WHAT YOU HAVE TO DO: Where does "they" appear in the data? Return each line that holds it.

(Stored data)
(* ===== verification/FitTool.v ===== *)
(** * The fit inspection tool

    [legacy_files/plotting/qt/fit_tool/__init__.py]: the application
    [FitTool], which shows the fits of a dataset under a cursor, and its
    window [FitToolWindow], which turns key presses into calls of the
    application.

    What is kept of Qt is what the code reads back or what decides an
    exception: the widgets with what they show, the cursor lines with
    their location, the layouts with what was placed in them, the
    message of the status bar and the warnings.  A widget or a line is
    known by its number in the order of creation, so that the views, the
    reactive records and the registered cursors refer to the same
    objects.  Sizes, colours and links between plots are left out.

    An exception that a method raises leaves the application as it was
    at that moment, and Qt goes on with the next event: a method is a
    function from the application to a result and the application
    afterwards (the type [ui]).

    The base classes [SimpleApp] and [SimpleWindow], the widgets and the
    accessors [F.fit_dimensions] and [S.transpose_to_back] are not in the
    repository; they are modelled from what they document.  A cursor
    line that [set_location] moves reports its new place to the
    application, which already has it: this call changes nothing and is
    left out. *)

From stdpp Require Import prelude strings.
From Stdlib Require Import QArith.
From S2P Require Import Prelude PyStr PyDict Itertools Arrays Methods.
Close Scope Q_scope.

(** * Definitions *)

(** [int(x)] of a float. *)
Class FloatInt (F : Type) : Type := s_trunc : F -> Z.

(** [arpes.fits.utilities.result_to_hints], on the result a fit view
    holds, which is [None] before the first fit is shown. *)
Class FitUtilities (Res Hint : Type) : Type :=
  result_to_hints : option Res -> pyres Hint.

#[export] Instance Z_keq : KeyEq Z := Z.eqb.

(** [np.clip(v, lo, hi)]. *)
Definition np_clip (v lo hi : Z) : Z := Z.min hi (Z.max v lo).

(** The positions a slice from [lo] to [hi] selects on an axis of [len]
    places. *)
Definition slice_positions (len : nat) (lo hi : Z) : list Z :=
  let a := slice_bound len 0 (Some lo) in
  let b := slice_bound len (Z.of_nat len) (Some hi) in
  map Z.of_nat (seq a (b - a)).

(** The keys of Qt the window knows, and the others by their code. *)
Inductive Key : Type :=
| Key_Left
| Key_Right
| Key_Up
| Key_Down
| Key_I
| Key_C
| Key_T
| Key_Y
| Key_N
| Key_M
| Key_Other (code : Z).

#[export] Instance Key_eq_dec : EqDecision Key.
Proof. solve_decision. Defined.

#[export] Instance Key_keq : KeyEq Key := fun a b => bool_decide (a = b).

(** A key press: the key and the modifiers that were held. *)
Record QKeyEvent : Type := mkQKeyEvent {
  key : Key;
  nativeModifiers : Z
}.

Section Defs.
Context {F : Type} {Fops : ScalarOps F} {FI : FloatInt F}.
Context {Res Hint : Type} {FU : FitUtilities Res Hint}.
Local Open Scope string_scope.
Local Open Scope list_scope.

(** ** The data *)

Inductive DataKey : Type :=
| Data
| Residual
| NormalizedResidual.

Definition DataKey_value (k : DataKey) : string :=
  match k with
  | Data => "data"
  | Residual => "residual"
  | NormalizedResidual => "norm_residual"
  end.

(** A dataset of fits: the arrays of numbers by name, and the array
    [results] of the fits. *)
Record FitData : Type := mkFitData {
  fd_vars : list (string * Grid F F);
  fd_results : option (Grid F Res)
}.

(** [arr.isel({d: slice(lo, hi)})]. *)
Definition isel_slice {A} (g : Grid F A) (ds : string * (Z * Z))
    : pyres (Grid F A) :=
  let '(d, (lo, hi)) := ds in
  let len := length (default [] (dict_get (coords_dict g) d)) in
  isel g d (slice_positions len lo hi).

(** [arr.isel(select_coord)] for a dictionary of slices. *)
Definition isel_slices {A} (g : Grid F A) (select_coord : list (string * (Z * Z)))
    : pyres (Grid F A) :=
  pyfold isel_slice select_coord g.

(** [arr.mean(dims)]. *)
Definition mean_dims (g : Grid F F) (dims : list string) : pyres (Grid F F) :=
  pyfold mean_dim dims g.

FINAL ANSWER:
    exception: the widgets with what they show, the cursor lines with
    repository; they are modelled from what they document.  A cursor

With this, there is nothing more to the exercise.